Regarding Taiwan, the starting point should be unsentimental: It is not vital to the regional balance of power. Acknowledging that does not mean the U.S. should abandon Taiwan or end its efforts to deter a Chinese invasion. It does mean the U.S. should do everything it can to lower the risk of war in the Strait and accept that Taiwan is not worth jeopardizing America’s Pacific forces or homeland in a war. An America First China strategy places as much emphasis on assuring China that it does not need to invade (for fear of imminent Taiwan independence or otherwise) as it does the kind of military deterrence Washington obsesses over.
That said, political engagement is not the same as groveling for deals. U.S. policy toward China should obey Nixon’s version of the Golden Rule: do unto others as they do unto you. When China plays hardball, the U.S. should reciprocate—and then some.
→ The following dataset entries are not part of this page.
(** X1 — no call of the service makes two users share an id or an email:
    from a store whose ids and emails are pairwise distinct, the store left
    by any sequence of calls of any methods, resolved or rejected, is such
    a store again. *)
Theorem calls_keep_unique_keys
    (bcrypt_hash : string -> nat -> string -> string)
    (default_role : string) (default_status : UserStatus)
    (rs : list Request) (s : Store) :
  unique_keys s ->
  unique_keys (store_after_all bcrypt_hash default_role default_status rs s).
Proof.
  unfold store_after_all. revert s.
  induction rs as [|r rs IH]; intros s fine; simpl; [exact fine|].
  apply IH. now apply store_after_unique_keys.
Qed.

Lemma calls_keep_unique_keys_witness :
  unique_keys Sample.store
  /\ unique_keys (store_after_all Sample.hash "STUDENT" ACTIVE
                    [call_create "u3" 30 "salt" Sample.new_user;
                     call_update "salt" "u1" Sample.rename;
                     call_remove "u2"]
                    Sample.store).
Proof.
  assert (unique_keys Sample.store) as fine.
  { split; simpl; repeat constructor; simpl; intuition discriminate. }
  split; [exact fine|].
  apply (calls_keep_unique_keys Sample.hash "STUDENT" ACTIVE _ Sample.store
           fine).
Defined.

Lemma store_after_no_dangling bcrypt_hash default_role default_status r s :
  no_dangling s ->
  no_dangling (store_after bcrypt_hash default_role default_status r s).
Proof.
  unfold no_dangling. intros valid.
  destruct (store_after_shape bcrypt_hash default_role default_status r s)
    as [->|[(uuid & now & d & ok & ->)
           |[(id & d & st & u & _ & ok & _ & ->)
            |(id & u & _ & ->)]]].
  - exact valid.
  - apply admits_fresh in ok. destruct ok as (_ & _ & exist).
    simpl. apply Forall_app. split.
    + eapply Forall_impl; [|exact valid]. intros x Px.
      now rewrite (courses_exist_same_table s).
    + constructor; [|constructor].
      rewrite (courses_exist_same_table s) by reflexivity.
      now apply courses_exist_nodup.
  - apply accepts_free in ok. destruct ok as [_ exist].
    simpl. apply Forall_update_first.
    + intros x Px. rewrite (courses_exist_same_table s) in * by reflexivity.
      now apply write_user_courses_exist.
    + eapply Forall_impl; [|exact valid]. intros x Px.
      now rewrite (courses_exist_same_table s).
  - simpl. apply Forall_remove_first.
    eapply Forall_impl; [|exact valid]. intros x Px.
    now rewrite (courses_exist_same_table s).
Qed.
Lemma finish_cycle_forget (norm_rhs rho_0 : F) (k : nat) (a b : workspace F) :
  forget_error a = forget_error b ->
  finish_cycle norm_rhs rho_0 k a = finish_cycle norm_rhs rho_0 k b.
Proof.
  intros Hf.
  assert (HR : R_ a = R_ b) by (same_but_error Hf; reflexivity).
  assert (Hp : projection_rhs a = projection_rhs b) by (same_but_error Hf; reflexivity).
  unfold finish_cycle. rewrite HR, Hp.
  destruct (back_substitution (R_ b) k k (projection_rhs b)) as [p|]; [|reflexivity].
  cbn [bind].
  assert (Hw : forget_error (with_projection_rhs p a) =
               forget_error (with_projection_rhs p b))
    by (same_but_error Hf; reflexivity).
  pose proof (reconstruct_forget rho_0 k Hw) as Hr.
  destruct (reconstruct rho_0 k (with_projection_rhs p a)) as [a1|];
    destruct (reconstruct rho_0 k (with_projection_rhs p b)) as [b1|];
    cbn [option_map] in Hr; try discriminate; [|reflexivity].
  assert (Hfw : forget_error a1 = forget_error b1) by congruence.
  clear Hr. cbn [bind]. cbv zeta.
  assert (Hrho : rho a1 = rho b1) by (same_but_error Hfw; reflexivity).
  assert (Htol : tolerance (tag a1) = tolerance (tag b1))
    by (same_but_error Hfw; reflexivity).
  rewrite Hrho, Htol.
  destruct (flt _ _); f_equal; f_equal; apply set_error_forget; exact Hfw.
Qed.

Lemma restart_cycle_forget (norm_rhs : F) (kd : nat) (a b : workspace F) :
  forget_error a = forget_error b ->
  restart_cycle matrix precond rhs norm_rhs kd a =
  restart_cycle matrix precond rhs norm_rhs kd b.
Proof.
  intros Hf.
  assert (Hres : result a = result b) by (same_but_error Hf; reflexivity).
  assert (Htol : tolerance (tag a) = tolerance (tag b)) by (same_but_error Hf; reflexivity).
  unfold restart_cycle. cbv zeta. rewrite Hres, Htol.
  destruct (_ || _).
  - f_equal. f_equal. same_but_error Hf. reflexivity.
  - set (rho_0 := norm_2 (initial_residual matrix precond rhs (result b))).
    assert (He : forget_error (enter_inner matrix precond rhs kd rho_0 a) =
                 forget_error (enter_inner matrix precond rhs kd rho_0 b)).
    { unfold enter_inner. rewrite Hres. same_but_error Hf. reflexivity. }
    pose proof (inner_loop_forget norm_rhs rho_0 kd 0 He) as Hl.
    destruct (inner_loop matrix precond rhs norm_rhs rho_0 kd 0 _) as [[k1 a1]|];
      destruct (inner_loop matrix precond rhs norm_rhs rho_0 kd 0 _) as [[k2 b1]|];
      cbn [option_map fst snd] in Hl; try discriminate; [|reflexivity].
    assert (Hk : k1 = k2) by congruence.
    assert (Hfw : forget_error a1 = forget_error b1) by congruence.
    clear Hl. subst k1. cbn [bind fst snd].
    apply finish_cycle_forget. exact Hfw.
Qed.

(** What holds of C9: for a right-hand side of non-zero norm, [solve]
    resets the iteration count and writes the error on every path, so the
    result and both outputs are the same from any two configuration objects
    with the same tolerance, iteration budget and Krylov dimension, whatever
    their outputs held before. *)
Lemma solve_overwrites_outputs (t1 t2 : gmres_tag F) :
  tol_ t1 = tol_ t2 -> iterations_ t1 = iterations_ t2 -> krylov_dim_ t1 = krylov_dim_ t2 ->
  feq (norm_2 rhs) zero = false ->
  solve matrix precond rhs t1 = solve matrix precond rhs t2.
Proof.
  intros Htol Hmi Hkd Hz.
  destruct t1 as [tl1 mi1 kd1 it1 er1]; destruct t2 as [tl2 mi2 kd2 it2 er2].
  cbn in Htol, Hmi, Hkd. subst.
  unfold solve. rewrite Hz.
  change (max_restarts (Build_tag tl2 mi2 kd2 it1 er1))
    with (max_restarts (Build_tag tl2 mi2 kd2 it2 er2)).
  destruct (max_restarts _) as [mr|]; [|reflexivity]. cbn [bind].
  change (krylov_dim_used rhs (Build_tag tl2 mi2 kd2 it1 er1))
    with (krylov_dim_used rhs (Build_tag tl2 mi2 kd2 it2 er2)).
  rewrite !restart_loop_succ.
  rewrite (@restart_cycle_forget (norm_2 rhs) _
             (initial_workspace rhs (Build_tag tl2 mi2 kd2 it1 er1))
             (initial_workspace rhs (Build_tag tl2 mi2 kd2 it2 er2))) by reflexivity.
  reflexivity.
Qed.

End OutputsOverwritten.

(** ** The triangular solve *)

Section TriangularSolve.

Context {F : Type} `{Scalar F}.

Lemma sub_range_ext (f g : nat -> F) (x : F) (a c : nat) :
  (forall y, a <= y < a + c -> f y = g y) -> sub_range f x a c = sub_range g x a c.
Proof.
  revert a x; induction c as [|c IH]; intros a x Hfg; cbn [sub_range]; [reflexivity|].
  rewrite (Hfg a) by lia. apply IH. intros y Hy. apply Hfg. lia.
Qed.

Lemma eliminate_rows (Rs : list (list F)) (i j c : nat) (p p' : list F) :
  i < j ->
  eliminate Rs i j c p = Some p' ->
  (forall l, l <> i -> nth l p' zero = nth l p zero)
  /\ nth i p' zero =
       sub_range (fun x => fmul (entry Rs x i) (nth x p zero)) (nth i p zero) j c.
Proof.
  revert j p; induction c as [|c IH]; intros j p Hij He; cbn [eliminate sub_range] in *.
  - inversion He; subst. split; reflexivity.
  - bind_inv He.
    pose proof He as Hrec. apply IH in Hrec; [|lia].
    destruct Hrec as (Hother & Hi).
    pose proof (fun y Hy => nth_write_other zero _ _ (j := y) E3 Hy) as Hw.
    split.
    + intros y Hy. rewrite Hother, Hw by assumption. reflexivity.
    + rewrite Hi. rewrite (nth_write_same zero _ _ _ E3).
      assert (Hd : entry Rs j i = f).
      { unfold entry. rewrite (read_nth [] _ _ E). apply (read_nth zero _ _ E0). }
      rewrite Hd, (read_nth zero _ _ E1), (read_nth zero _ _ E2).
      apply sub_range_ext. intros y Hy. cbv beta. rewrite Hw by lia. reflexivity.
Qed.

(** In any arithmetic, also a rounding one: row [i] of the result is the
    entry of [p] less the products [R[j][i]*c[j]], [j = i+1, ..., k-1], one
    after the other, divided by [R[i][i]]. *)
Lemma back_substitution_rows (Rs : list (list F)) (k m : nat) (p c : list F) :
  m <= k ->
  back_substitution Rs k m p = Some c ->
  (forall l, m <= l -> nth l c zero = nth l p zero)
  /\ (forall i, i < m ->
        nth i c zero =
        fdiv (sub_range (fun j => fmul (entry Rs j i) (nth j c zero))
                (nth i p zero) (S i) (k - S i))
             (entry Rs i i)).
Proof.
  revert p; induction m as [|i IH]; intros p Hm Hb; cbn [back_substitution] in Hb.
  - inversion Hb; subst. split; [reflexivity|]. intros i Hi. lia.
  - bind_inv Hb.
    pose proof E as Hel. apply eliminate_rows in Hel; [|lia].
    destruct Hel as (He_other & He_i).
    pose proof Hb as Hrec. apply IH in Hrec; [|lia].
    destruct Hrec as (Hfix & Hrows).
    pose proof (fun x Hx => nth_write_other zero _ _ (j := x) E3 Hx) as Hw.
    assert (Hup : forall x, i < x -> nth x c zero = nth x p zero).
    { intros x Hx. rewrite Hfix, Hw, He_other by lia. reflexivity. }
    split.
    + intros x Hx. apply Hup. lia.
    + intros x Hx. destruct (Nat.eq_dec x i) as [->|Hne].
      * rewrite Hfix by lia. rewrite (nth_write_same zero _ _ _ E3).
        rewrite <- (read_nth zero _ _ E2), He_i.
        assert (Hd : entry Rs i i = f).
        { unfold entry. rewrite (read_nth [] _ _ E0). apply (read_nth zero _ _ E1). }
        rewrite Hd. f_equal. apply sub_range_ext. intros y Hy. cbv beta.
        rewrite Hup by lia. reflexivity.
      * rewrite Hrows by lia. rewrite Hw, He_other by lia. reflexivity.
Qed.

End TriangularSolve.

(** ** Exact arithmetic *)

Section ExactArithmetic.

Context {F : Type} `{Scalar F}.

(** The scalars form a commutative ring in which division undoes
    multiplication; the real numbers do, floating-point numbers do not. *)
Hypothesis F_ring : ring_theory zero gpu_scalar_1 fadd fmul fsub fneg (@eq F).
Hypothesis F_div : forall a b : F, b <> zero -> fmul (fdiv a b) b = a.

Add Ring F_ring_structure : F_ring.

Lemma sub_range_sum (f : nat -> F) (x : F) (a c : nat) :
  sub_range f x a c = fsub x (sum_range f a c).
Proof.
  revert a x; induction c as [|c IH]; intros a x; cbn [sub_range sum_range].
  - ring.
  - rewrite IH. ring.
Qed.

(** What holds of C5 in exact arithmetic, which no scalar type of the code
    has.  For a [kd x kd] table [R], a [projection_rhs] [p] of [kd] entries
    and an effective size [k <= kd] with [R[i][i]] non-zero for every
    [i < k], the back-substitution returns coefficients [c] in place of
    [p]: entries from [k] on are untouched, every [i < k] has
    [c[i] = (p[i] - sum_{j=i+1..k-1} R[j][i]*c[j]) / R[i][i]], and the
    upper-triangular system in transposed storage holds,
    [sum_{j=i..k-1} R[j][i]*c[j] = p[i]]. *)
Theorem back_substitution_solves (kd : nat) (Rs : list (list F)) (p : list F) (k : nat) :
  length Rs = kd -> Forall (fun r => length r = kd) Rs -> length p = kd ->
  k <= kd ->
  (forall i, i < k -> entry Rs i i <> zero) ->
  exists c,
    back_substitution Rs k k p = Some c
    /\ length c = length p
    /\ (forall i, k <= i -> nth i c zero = nth i p zero)
    /\ (forall i, i < k ->
          nth i c zero =
          fdiv (fsub (nth i p zero)
                  (sum_range (fun j => fmul (entry Rs j i) (nth j c zero)) (S i) (k - S i)))
               (entry Rs i i))
    /\ (forall i, i < k ->
          sum_range (fun j => fmul (entry Rs j i) (nth j c zero)) i (k - i) = nth i p zero).
Proof.
  intros HR HRs Hp Hk Hdiag.
  destruct (@back_substitution_ok F _ kd Rs k k p HR HRs Hp) as (c & Hb & Hl); [lia|lia|].
  pose proof Hb as Hspec. apply back_substitution_rows in Hspec; [|lia].
  destruct Hspec as (Hfix & Hrows0).
  assert (Hrows : forall i, i < k ->
            nth i c zero =
            fdiv (fsub (nth i p zero)
                    (sum_range (fun j => fmul (entry Rs j i) (nth j c zero)) (S i) (k - S i)))
                 (entry Rs i i)).
  { intros i Hi. rewrite (Hrows0 i Hi), sub_range_sum. reflexivity. }
  exists c. split; [exact Hb|]. split; [congruence|].
  split; [exact Hfix|]. split; [exact Hrows|].
  intros i Hi.
  replace (k - i) with (S (k - S i)) by lia. cbn [sum_range].
  rewrite (Hrows i Hi) at 1.
  set (S := sum_range _ (S i) (k - S i)).
  transitivity (fadd (fmul (fdiv (fsub (nth i p zero) S) (entry Rs i i)) (entry Rs i i)) S);
    [ring|].
  rewrite F_div by (apply Hdiag; exact Hi). ring.
Qed.

Lemma vscale_zero_r (a : vec F) : vscale a zero = zeros (length a).
Proof.
  induction a as [|x a IH]; [reflexivity|].
  unfold vscale, zeros in *. cbn [map length repeat]. rewrite IH. f_equal. ring.
Qed.

Lemma vscale_zeros (m : nat) (s : F) : vscale (zeros m) s = zeros m.
Proof.
  induction m as [|m IH]; [reflexivity|].
  unfold vscale, zeros in *. cbn [map repeat]. rewrite IH. f_equal. ring.
Qed.

Lemma vadd_zeros (a : vec F) : vadd a (zeros (length a)) = a.
Proof.
  induction a as [|x a IH]; [reflexivity|].
  unfold vadd, zeros in *. cbn [length repeat zip_with]. rewrite IH. f_equal. ring.
Qed.
(** X17.  In the same situation with the pager not found, the tick does
    not stop at the wrong month: it goes on to the date cell as if the
    displayed month were the requested one, so that a cell of the displayed
    month holding the requested day, when found unselected, is clicked. *)
Theorem month_pager_missing_falls_through
  (nd_value : Z -> option Z) (args : Args) (s : Snapshot)
  (header_text ys ms : str) (rest : list str) (y m : Z) (shown : date) :
  reaches_calendar args s ->
  calendar_header s = Some header_text ->
  re_split_non_digits header_text = ys :: ms :: rest ->
  py_int ys = Ok y ->
  py_int ms = Ok m ->
  date_new y m (day (args_date args)) = Ok shown ->
  (month_earlier y m (args_date args) /\ next_month_button s = false)
  \/ (month_later y m (args_date args) /\ previous_month_button s = false) ->
  tick nd_value args s = date_cell_block args s
  /\ forall class,
       date_cell s (day (args_date args)) = Some class ->
       str_in (lit "selected") class = false ->
       tick nd_value args s
       = out DateUnselected
           [Log "Selecting the day of the month."; Click DateCell] Continue.
Proof.
  intros Hreach Hheader Hsplit Hy Hm Hdate Hmissing.
  pose proof (tick_header_parsed nd_value args s header_text Hreach Hheader
                ys ms rest y m Hsplit Hy Hm) as Htick.
  destruct (month_pager_block_direction args s y m shown Hdate)
    as [Hnext Hprev].
  assert (Hcell : tick nd_value args s = date_cell_block args s).
  { rewrite Htick. destruct Hmissing as [[Hdir Hbutton]|[Hdir Hbutton]].
    - rewrite (month_differs y m (args_date args) (or_introl Hdir)).
      now rewrite (Hnext Hdir), Hbutton.
    - rewrite (month_differs y m (args_date args) (or_intror Hdir)).
      now rewrite (Hprev Hdir), Hbutton. }
  split; [exact Hcell|].
  intros class Hclass Hsel. rewrite Hcell. unfold date_cell_block.
  now rewrite Hclass, Hsel.
Qed.

Lemma month_pager_direction_from_february :
  tick ascii_only args_march_15 page_february
  = out CalendarMonthMismatch
      [Log "Selecting the next month."; Click NextMonthButton] Continue.
Proof.
  assert (Hreach : reaches_calendar args_march_15 page_february)
    by (repeat split; reflexivity).
  assert (Hheader : calendar_header page_february = Some header_february_2026)
    by reflexivity.
  assert (Hsplit : re_split_non_digits header_february_2026
                   = lit "2026" :: lit "2" :: [[]])
    by reflexivity.
  assert (Hy : py_int (lit "2026") = Ok 2026) by reflexivity.
  assert (Hm : py_int (lit "2") = Ok 2) by reflexivity.
  assert (Hdate : date_new 2026 2 (day (args_date args_march_15))
                  = Ok (mk_date 2026 2 15))
    by reflexivity.
  apply (proj1 (month_pager_direction ascii_only args_march_15 page_february
                  header_february_2026 (lit "2026") (lit "2") [[]] 2026 2
                  (mk_date 2026 2 15) Hreach Hheader Hsplit Hy Hm Hdate)).
  - right. simpl. lia.
  - reflexivity.
Defined.

Lemma month_pager_missing_falls_through_in_february :
  tick ascii_only args_march_15 page_february_no_pager
  = out DateUnselected
      [Log "Selecting the day of the month."; Click DateCell] Continue.
Proof.
  assert (Hreach : reaches_calendar args_march_15 page_february_no_pager)
    by (repeat split; reflexivity).
  assert (Hheader : calendar_header page_february_no_pager
                    = Some header_february_2026)
    by reflexivity.
  assert (Hsplit : re_split_non_digits header_february_2026
                   = lit "2026" :: lit "2" :: [[]])
    by reflexivity.
  assert (Hy : py_int (lit "2026") = Ok 2026) by reflexivity.
  assert (Hm : py_int (lit "2") = Ok 2) by reflexivity.
  assert (Hdate : date_new 2026 2 (day (args_date args_march_15))
                  = Ok (mk_date 2026 2 15))
    by reflexivity.
  assert (Hmissing :
            (month_earlier 2026 2 (args_date args_march_15)
             /\ next_month_button page_february_no_pager = false)
            \/ (month_later 2026 2 (args_date args_march_15)
                /\ previous_month_button page_february_no_pager = false)).
  { left. split; [right; simpl; lia|reflexivity]. }
  apply (proj2 (month_pager_missing_falls_through ascii_only args_march_15
                  page_february_no_pager header_february_2026
                  (lit "2026") (lit "2") [[]] 2026 2 (mk_date 2026 2 15)
                  Hreach Hheader Hsplit Hy Hm Hdate Hmissing)
           (lit "calendar-day-cell")).
  - reflexivity.
  - reflexivity.
Defined.


(** ** More on the waiter *)

(** X18.  The waiter never asks for a sleep of zero or negative length:
    every sleep of a wait that returns is strictly positive. *)
Theorem wait_until_datetime_sleeps_positive
  (clock : nat -> Z) (target : Z) (fuel i k : nat) (tr : list event) (d : Z) :
  wait_until_datetime clock fuel target i = Some (k, tr) ->
  In (Sleep d) tr ->
  0 < d.
Proof.
  intros Hrun Hin.
  destruct (wait_until_datetime_returned clock target fuel i k tr Hrun)
    as (_ & _ & Hbefore & ->).
  apply in_app_or in Hin. destruct Hin as [Hin|[Hin|[]]]; [|discriminate].
  apply in_map_iff in Hin. destruct Hin as (j & Hj & Hseq).
  injection Hj as <-. apply in_seq in Hseq.
  assert (clock j < target) by (apply Hbefore; lia). lia.
Qed.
Finally, on the issue that has grabbed all the headlines during Trump’s fifth year in office: America First should regard tariffs as a tool, not an end. The end is an independent U.S. economy open to the world but never wholly reliant on any one nation—least of all China—for critical inputs. If the U.S. chooses an economic war of attrition, China has a proven track record of forcing its population to endure levels of hardship that an American president could never replicate while staying in office. Therefore, an America First China strategy must view economic competition as a marathon that will be won through domestic innovation and industrial policy, not punitive tariffs. Success means maintaining technological leads over China in a range of key sectors and systematically eliminating supply chain chokepoints that give rivals leverage over America’s most critical industries. Trade deals, nearshoring, and last-minute negotiations to keep components flowing are not substitutes for reliable production at home. Export controls will play a supporting role, but the true source of American economic greatness remains domestic innovation. If the U.S. cannot innovate at home—through private sector dynamism, access to export markets, targeted industrial policy, R&D at top universities, and, yes, top talent from around the world, we will lose the tech competition.
An America First China strategy accepts the durability of Chinese power. Instead of burdening the American people with decades of brinksmanship and containment, it strives for a balance of power underpinned by interest-based coalitions, prudent U.S. power projection, and strategic compromise. America First prizes flexibility over nostalgia for a dying “liberal order.” It ruthlessly re-evaluates which U.S. commitments advance its interests, ends those that do not, and, when necessary, redefines U.S. interests themselves.